# Work task
For the material below, output exactly the span from the line with "[times_func] and the list [times]. *)" to the line with "destruct (join_val _ _); [|reflexivity].", including both, and nothing besides.

=== Records for this task ===

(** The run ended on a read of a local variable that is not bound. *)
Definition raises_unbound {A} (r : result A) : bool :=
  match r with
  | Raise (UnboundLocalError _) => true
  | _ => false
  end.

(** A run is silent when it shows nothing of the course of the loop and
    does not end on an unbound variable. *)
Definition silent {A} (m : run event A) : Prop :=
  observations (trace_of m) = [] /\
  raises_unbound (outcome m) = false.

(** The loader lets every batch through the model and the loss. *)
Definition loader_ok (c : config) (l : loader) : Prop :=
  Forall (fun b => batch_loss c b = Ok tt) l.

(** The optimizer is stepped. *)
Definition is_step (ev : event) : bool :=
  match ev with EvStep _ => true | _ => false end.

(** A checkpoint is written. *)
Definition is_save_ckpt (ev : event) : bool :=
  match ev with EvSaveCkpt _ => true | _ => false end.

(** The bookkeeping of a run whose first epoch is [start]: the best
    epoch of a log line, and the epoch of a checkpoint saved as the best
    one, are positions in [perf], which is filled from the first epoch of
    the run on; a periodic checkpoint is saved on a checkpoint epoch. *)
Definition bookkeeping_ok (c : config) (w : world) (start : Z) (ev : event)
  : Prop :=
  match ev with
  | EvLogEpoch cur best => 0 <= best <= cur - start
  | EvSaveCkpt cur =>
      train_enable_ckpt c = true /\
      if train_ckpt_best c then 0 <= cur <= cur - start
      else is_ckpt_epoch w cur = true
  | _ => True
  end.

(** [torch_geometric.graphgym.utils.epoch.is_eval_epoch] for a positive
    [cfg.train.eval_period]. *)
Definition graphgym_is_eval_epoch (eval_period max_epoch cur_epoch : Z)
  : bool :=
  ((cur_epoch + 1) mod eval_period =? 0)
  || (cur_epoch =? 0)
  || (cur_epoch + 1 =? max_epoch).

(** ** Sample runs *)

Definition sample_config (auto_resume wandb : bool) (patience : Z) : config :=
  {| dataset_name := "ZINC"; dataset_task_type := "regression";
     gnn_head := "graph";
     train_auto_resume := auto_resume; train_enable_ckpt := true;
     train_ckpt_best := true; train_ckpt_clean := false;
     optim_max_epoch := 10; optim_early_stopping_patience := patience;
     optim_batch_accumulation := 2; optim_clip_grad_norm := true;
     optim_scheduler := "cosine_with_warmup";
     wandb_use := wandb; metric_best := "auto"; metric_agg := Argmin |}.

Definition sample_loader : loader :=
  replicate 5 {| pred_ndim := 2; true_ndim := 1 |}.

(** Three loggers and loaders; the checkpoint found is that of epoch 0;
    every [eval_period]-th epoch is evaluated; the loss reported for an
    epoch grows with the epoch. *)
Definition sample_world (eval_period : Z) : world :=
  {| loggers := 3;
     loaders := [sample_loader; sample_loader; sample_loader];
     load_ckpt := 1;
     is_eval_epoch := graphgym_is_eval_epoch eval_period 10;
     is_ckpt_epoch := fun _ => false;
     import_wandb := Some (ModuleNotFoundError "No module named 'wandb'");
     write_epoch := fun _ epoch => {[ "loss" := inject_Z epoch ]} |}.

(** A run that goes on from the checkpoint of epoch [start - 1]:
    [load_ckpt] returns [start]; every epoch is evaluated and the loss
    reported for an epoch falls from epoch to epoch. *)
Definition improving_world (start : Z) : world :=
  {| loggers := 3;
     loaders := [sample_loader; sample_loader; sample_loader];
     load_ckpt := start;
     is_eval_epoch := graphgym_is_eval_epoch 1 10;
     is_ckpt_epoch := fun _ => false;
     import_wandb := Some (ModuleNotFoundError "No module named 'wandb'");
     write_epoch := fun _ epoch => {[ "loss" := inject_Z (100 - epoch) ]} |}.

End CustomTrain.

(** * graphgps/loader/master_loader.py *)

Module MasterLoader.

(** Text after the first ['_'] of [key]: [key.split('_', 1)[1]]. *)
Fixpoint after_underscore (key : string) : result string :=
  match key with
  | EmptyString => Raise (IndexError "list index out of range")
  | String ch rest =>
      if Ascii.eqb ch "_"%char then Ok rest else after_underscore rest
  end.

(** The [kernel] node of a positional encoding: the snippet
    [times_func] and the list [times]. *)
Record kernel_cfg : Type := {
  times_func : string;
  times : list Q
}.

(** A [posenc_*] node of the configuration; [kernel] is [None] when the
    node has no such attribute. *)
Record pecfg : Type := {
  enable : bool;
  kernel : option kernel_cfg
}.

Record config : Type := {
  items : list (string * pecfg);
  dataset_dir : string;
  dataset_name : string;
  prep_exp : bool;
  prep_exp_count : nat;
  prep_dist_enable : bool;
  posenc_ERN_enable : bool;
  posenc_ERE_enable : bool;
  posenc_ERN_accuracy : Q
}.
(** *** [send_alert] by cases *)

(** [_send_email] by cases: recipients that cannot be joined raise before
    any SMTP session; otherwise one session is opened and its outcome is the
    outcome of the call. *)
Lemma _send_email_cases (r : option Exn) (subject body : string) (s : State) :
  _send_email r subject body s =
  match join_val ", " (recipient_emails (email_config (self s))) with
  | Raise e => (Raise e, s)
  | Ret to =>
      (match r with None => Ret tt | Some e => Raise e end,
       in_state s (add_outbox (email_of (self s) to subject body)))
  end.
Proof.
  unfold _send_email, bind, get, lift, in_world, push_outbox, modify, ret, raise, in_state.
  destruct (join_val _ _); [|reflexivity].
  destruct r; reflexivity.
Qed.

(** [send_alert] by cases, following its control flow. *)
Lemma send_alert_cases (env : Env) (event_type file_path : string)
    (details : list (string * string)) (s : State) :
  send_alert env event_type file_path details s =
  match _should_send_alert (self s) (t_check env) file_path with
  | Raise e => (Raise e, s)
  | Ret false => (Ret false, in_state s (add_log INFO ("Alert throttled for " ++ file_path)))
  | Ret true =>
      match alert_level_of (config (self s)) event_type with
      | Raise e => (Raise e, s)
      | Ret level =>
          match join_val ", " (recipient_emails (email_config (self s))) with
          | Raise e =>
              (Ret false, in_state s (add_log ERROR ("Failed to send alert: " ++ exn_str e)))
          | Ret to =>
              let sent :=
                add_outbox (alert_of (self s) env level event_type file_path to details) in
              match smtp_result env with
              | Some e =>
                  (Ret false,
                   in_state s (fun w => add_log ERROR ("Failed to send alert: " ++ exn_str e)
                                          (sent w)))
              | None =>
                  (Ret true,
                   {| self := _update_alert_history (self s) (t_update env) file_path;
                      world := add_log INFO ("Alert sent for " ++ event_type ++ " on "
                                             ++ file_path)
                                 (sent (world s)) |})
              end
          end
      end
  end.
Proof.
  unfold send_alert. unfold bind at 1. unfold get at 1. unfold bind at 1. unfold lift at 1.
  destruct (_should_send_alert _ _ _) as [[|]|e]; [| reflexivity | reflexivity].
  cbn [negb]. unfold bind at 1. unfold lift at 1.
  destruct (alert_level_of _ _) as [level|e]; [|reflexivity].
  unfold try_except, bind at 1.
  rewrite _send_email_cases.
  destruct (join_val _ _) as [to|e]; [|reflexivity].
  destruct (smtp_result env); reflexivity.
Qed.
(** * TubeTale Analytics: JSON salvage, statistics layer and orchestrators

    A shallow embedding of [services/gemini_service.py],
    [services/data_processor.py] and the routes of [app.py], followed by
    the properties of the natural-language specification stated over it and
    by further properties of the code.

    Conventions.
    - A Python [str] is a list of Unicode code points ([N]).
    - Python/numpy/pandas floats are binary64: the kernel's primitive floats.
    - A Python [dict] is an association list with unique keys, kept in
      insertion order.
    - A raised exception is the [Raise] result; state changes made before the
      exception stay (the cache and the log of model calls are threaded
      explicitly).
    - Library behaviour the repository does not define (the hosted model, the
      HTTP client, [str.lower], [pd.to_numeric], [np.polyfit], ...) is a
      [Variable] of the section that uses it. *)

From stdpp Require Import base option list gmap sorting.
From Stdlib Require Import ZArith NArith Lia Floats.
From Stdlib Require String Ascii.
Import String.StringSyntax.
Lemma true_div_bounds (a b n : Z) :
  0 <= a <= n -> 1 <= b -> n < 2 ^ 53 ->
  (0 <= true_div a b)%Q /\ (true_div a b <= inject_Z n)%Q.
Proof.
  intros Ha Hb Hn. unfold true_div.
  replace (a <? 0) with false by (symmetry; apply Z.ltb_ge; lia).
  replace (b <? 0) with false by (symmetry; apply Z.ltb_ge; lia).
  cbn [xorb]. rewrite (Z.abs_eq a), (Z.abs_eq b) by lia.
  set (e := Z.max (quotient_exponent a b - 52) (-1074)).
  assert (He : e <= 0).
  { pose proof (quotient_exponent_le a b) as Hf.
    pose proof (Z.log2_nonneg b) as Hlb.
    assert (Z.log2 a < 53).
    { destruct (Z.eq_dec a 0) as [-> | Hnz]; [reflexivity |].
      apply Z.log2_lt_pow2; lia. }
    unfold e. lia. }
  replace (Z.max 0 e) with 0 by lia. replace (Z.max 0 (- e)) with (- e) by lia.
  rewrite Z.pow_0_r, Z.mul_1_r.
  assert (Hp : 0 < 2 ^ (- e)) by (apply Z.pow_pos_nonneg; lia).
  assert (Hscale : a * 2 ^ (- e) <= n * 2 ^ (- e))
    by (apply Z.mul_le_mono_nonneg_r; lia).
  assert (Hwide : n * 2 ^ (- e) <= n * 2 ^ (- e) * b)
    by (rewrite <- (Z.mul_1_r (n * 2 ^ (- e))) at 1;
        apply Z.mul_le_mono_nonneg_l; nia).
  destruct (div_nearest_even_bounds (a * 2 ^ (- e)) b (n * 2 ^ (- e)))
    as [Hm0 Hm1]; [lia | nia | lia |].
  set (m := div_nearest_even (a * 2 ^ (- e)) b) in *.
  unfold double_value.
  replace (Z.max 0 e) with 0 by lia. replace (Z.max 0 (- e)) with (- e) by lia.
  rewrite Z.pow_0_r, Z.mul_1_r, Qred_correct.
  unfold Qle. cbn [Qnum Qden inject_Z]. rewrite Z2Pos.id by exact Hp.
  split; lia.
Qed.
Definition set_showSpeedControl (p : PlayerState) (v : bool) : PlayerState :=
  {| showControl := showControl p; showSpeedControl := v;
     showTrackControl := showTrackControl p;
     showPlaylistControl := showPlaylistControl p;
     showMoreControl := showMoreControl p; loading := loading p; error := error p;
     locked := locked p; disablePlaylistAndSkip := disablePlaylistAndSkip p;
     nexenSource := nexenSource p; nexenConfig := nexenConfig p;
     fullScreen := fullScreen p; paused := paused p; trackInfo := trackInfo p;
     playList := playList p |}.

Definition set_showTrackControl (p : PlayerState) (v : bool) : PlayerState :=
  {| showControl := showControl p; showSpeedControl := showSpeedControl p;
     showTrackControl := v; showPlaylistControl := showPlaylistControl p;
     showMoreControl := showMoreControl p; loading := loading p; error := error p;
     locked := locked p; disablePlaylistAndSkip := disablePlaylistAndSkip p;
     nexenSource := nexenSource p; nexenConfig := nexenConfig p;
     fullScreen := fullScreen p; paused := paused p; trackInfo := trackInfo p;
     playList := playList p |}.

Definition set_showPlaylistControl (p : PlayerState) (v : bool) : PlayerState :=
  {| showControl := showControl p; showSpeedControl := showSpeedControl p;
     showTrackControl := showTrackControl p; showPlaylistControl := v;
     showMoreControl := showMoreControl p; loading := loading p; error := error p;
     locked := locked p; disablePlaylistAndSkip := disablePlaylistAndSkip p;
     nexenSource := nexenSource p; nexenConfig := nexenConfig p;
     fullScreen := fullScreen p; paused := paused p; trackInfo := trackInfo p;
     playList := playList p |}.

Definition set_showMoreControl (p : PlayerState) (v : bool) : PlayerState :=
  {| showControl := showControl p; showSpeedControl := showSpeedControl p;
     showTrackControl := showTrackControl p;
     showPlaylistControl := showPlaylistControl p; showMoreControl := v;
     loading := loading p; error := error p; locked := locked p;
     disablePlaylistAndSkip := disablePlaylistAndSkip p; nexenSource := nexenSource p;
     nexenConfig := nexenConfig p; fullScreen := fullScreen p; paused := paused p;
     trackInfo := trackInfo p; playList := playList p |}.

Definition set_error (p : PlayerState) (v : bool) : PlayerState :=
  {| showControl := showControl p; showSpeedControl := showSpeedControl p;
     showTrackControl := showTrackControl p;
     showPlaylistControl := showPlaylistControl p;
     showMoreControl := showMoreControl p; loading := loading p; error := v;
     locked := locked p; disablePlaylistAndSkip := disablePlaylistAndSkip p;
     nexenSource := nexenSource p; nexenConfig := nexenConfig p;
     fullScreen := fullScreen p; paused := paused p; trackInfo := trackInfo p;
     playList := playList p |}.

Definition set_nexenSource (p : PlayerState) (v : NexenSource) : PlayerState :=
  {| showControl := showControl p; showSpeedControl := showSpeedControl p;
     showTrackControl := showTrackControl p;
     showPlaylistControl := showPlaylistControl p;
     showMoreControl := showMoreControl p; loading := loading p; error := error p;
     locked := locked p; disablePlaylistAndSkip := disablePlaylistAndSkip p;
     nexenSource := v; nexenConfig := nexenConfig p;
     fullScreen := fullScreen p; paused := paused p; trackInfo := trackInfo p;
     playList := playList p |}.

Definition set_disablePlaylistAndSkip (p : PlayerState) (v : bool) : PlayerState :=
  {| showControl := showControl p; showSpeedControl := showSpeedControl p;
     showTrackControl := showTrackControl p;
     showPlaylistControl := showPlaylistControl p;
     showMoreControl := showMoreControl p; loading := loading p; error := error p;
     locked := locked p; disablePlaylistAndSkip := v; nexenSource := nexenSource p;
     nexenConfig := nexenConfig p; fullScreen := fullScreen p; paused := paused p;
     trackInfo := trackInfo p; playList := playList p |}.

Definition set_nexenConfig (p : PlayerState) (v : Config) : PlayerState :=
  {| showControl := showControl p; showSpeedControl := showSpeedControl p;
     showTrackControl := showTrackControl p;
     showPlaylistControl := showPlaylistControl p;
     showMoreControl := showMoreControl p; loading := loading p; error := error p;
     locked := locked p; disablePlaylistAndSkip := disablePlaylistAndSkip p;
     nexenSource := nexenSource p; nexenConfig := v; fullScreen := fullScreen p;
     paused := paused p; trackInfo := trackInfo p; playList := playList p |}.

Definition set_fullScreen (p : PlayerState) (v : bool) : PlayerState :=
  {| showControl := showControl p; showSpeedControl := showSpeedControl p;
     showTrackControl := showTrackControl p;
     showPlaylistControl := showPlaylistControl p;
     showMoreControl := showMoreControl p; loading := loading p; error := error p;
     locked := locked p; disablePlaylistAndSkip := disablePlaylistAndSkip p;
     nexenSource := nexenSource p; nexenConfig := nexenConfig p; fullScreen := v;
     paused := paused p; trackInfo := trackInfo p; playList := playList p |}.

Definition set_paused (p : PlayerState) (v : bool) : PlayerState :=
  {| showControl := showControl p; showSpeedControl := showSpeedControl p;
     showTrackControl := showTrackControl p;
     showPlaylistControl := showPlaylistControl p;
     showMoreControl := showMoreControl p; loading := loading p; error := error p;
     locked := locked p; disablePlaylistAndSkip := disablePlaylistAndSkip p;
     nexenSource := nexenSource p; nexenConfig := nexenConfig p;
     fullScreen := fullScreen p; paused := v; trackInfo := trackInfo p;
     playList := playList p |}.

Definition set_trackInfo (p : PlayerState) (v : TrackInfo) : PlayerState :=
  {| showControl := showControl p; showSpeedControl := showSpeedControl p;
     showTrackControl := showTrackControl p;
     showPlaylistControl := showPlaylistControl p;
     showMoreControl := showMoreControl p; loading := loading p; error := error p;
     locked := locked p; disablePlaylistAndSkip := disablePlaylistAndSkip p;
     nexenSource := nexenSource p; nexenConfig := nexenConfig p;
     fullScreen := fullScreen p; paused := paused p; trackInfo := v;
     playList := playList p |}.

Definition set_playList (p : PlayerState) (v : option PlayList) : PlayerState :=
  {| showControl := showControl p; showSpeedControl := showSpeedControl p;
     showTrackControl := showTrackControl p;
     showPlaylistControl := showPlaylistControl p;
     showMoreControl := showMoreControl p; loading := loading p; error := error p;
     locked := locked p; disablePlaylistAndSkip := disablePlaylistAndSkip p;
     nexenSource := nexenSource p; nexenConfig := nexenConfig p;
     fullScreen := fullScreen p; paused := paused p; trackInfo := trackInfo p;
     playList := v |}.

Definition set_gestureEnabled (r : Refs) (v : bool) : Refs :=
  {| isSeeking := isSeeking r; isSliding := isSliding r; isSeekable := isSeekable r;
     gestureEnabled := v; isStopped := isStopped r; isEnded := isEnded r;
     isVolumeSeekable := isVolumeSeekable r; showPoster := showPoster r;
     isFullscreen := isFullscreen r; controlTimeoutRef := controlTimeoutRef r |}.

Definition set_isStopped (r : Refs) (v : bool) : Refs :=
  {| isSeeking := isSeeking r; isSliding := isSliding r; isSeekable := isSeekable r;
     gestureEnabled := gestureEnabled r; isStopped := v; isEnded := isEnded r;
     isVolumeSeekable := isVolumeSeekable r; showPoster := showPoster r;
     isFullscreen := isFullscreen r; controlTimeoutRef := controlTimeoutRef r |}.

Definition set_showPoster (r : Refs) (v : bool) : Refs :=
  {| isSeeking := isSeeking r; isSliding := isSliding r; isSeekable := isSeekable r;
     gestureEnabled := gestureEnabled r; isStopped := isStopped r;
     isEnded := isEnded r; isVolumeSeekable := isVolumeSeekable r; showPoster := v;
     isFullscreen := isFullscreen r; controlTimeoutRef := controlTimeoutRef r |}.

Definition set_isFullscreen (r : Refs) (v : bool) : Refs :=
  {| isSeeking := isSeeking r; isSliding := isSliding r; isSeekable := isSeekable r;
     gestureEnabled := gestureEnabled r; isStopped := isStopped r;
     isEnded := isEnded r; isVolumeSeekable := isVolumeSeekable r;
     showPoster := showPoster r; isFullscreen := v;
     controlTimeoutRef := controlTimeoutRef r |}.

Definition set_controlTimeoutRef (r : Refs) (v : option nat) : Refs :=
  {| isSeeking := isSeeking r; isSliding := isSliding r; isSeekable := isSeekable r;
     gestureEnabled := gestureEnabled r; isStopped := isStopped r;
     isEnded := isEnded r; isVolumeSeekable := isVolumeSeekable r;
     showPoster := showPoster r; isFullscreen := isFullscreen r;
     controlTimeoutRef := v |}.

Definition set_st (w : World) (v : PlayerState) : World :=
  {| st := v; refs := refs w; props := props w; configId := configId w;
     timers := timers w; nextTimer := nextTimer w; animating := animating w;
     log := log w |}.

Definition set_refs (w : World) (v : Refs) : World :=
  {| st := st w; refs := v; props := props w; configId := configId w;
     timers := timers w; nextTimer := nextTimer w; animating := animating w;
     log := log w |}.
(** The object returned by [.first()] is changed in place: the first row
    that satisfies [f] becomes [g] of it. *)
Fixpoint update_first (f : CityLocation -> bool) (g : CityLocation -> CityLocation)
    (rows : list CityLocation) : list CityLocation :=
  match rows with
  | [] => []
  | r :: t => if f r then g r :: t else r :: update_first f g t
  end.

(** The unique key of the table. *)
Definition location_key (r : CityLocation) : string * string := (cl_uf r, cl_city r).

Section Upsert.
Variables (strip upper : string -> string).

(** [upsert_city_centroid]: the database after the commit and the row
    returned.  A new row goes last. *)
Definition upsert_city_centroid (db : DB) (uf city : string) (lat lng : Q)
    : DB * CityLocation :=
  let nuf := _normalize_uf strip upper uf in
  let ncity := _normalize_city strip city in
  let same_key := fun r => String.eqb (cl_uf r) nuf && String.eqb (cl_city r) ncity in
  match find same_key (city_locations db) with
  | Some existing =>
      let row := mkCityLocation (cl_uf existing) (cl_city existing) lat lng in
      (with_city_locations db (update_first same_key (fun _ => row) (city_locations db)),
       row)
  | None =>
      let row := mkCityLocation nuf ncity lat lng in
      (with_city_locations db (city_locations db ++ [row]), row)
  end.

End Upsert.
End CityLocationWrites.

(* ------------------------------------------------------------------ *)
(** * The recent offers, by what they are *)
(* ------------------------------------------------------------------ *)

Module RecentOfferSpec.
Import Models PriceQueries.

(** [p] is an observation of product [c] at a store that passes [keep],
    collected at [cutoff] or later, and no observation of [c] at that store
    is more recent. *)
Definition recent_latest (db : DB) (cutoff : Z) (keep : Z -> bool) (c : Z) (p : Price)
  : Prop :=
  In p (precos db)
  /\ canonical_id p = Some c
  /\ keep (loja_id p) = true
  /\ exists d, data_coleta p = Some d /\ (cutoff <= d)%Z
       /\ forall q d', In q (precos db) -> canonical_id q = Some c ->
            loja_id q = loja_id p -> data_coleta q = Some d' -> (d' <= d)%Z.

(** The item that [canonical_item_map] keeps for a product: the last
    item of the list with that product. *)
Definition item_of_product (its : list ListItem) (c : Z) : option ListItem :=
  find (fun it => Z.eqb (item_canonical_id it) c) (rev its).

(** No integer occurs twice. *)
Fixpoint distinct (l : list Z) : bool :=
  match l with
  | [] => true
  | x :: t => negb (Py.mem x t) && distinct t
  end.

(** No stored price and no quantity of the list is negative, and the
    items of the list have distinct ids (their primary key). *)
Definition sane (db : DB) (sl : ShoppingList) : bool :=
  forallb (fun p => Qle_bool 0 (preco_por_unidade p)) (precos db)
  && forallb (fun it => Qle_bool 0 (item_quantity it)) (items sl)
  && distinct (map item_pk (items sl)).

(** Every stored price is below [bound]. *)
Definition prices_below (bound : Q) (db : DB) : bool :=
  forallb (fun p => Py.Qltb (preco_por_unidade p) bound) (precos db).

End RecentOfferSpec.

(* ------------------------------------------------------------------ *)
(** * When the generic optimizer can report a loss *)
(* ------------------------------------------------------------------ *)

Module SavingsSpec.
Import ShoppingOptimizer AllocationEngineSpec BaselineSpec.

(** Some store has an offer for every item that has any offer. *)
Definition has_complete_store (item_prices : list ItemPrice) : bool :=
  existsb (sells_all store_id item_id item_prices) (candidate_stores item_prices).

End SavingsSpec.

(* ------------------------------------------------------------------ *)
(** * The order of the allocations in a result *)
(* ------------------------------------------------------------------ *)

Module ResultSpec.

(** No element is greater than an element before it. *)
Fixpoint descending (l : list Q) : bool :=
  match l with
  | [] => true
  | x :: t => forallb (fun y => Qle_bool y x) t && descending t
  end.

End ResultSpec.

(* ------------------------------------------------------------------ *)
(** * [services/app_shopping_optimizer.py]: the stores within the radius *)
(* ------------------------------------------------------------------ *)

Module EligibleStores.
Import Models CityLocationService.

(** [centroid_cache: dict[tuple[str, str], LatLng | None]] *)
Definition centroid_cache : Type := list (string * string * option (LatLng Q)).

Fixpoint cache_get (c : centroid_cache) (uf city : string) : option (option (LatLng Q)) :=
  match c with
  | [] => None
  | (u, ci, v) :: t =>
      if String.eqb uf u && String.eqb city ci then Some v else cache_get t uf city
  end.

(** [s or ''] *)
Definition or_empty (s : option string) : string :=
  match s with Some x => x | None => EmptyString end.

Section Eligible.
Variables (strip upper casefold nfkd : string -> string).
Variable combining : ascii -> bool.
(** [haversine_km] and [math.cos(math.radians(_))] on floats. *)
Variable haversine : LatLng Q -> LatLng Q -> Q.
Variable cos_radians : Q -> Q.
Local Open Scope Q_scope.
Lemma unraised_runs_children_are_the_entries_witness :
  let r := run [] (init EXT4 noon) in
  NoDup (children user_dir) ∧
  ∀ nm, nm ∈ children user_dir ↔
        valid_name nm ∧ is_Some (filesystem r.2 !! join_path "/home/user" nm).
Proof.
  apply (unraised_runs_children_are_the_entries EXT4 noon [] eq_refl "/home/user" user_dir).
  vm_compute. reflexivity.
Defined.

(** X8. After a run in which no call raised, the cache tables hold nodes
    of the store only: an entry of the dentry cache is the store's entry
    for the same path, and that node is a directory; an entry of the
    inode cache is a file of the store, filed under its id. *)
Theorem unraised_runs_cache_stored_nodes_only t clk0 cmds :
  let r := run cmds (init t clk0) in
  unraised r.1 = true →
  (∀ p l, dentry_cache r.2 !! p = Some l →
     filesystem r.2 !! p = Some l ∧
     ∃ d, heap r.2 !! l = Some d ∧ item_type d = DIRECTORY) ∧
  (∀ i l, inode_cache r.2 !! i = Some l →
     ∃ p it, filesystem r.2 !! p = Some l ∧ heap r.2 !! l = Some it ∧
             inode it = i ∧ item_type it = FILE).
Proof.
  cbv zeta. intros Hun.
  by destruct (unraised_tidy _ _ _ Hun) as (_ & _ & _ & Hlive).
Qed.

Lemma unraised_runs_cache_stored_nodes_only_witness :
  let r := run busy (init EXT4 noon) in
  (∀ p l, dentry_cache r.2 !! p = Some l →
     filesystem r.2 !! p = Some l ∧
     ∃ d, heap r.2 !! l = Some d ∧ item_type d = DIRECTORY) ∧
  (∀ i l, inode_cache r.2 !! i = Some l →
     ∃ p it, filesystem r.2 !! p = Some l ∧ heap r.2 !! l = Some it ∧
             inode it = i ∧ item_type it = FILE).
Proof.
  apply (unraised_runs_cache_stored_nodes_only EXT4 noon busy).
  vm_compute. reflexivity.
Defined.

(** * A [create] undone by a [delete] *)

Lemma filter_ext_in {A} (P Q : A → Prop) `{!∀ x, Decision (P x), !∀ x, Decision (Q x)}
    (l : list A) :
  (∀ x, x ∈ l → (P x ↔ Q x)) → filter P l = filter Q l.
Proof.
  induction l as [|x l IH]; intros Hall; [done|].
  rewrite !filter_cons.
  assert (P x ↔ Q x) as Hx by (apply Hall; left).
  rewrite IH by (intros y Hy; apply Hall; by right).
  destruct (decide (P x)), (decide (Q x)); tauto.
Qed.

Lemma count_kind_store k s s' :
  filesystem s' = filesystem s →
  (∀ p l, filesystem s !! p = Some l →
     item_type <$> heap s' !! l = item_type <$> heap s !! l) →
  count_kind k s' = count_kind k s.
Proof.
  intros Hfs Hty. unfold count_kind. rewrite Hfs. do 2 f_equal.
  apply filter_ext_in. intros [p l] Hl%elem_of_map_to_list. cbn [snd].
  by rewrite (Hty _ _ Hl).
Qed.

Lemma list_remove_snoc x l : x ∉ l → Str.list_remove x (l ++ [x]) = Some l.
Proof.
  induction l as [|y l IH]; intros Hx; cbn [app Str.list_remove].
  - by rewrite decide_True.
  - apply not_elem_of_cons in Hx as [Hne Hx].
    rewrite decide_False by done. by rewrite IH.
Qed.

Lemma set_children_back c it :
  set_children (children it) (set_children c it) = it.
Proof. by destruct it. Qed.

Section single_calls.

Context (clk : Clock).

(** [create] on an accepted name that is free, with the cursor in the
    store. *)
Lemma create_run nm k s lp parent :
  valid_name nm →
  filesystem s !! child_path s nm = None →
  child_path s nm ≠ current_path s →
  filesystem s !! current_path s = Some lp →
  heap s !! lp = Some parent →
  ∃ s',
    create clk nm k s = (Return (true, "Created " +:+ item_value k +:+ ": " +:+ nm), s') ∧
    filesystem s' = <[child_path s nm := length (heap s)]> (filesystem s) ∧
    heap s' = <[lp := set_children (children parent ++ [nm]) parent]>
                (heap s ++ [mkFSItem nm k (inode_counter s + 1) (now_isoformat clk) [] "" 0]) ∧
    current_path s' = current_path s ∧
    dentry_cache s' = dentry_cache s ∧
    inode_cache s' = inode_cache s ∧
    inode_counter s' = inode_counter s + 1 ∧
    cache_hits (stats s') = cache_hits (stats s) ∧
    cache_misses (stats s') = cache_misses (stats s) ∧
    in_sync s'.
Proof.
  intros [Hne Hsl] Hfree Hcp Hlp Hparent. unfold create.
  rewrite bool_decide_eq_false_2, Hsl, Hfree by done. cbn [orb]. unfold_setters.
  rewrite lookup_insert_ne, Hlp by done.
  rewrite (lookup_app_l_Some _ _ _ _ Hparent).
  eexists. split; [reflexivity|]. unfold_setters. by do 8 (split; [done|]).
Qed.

===

# Response to the exercise
    [times_func] and the list [times]. *)
Record kernel_cfg : Type := {
  times_func : string;
  times : list Q
}.

(** A [posenc_*] node of the configuration; [kernel] is [None] when the
    node has no such attribute. *)
Record pecfg : Type := {
  enable : bool;
  kernel : option kernel_cfg
}.

Record config : Type := {
  items : list (string * pecfg);
  dataset_dir : string;
  dataset_name : string;
  prep_exp : bool;
  prep_exp_count : nat;
  prep_dist_enable : bool;
  posenc_ERN_enable : bool;
  posenc_ERE_enable : bool;
  posenc_ERN_accuracy : Q
}.
(** *** [send_alert] by cases *)

(** [_send_email] by cases: recipients that cannot be joined raise before
    any SMTP session; otherwise one session is opened and its outcome is the
    outcome of the call. *)
Lemma _send_email_cases (r : option Exn) (subject body : string) (s : State) :
  _send_email r subject body s =
  match join_val ", " (recipient_emails (email_config (self s))) with
  | Raise e => (Raise e, s)
  | Ret to =>
      (match r with None => Ret tt | Some e => Raise e end,
       in_state s (add_outbox (email_of (self s) to subject body)))
  end.
Proof.
  unfold _send_email, bind, get, lift, in_world, push_outbox, modify, ret, raise, in_state.
  destruct (join_val _ _); [|reflexivity].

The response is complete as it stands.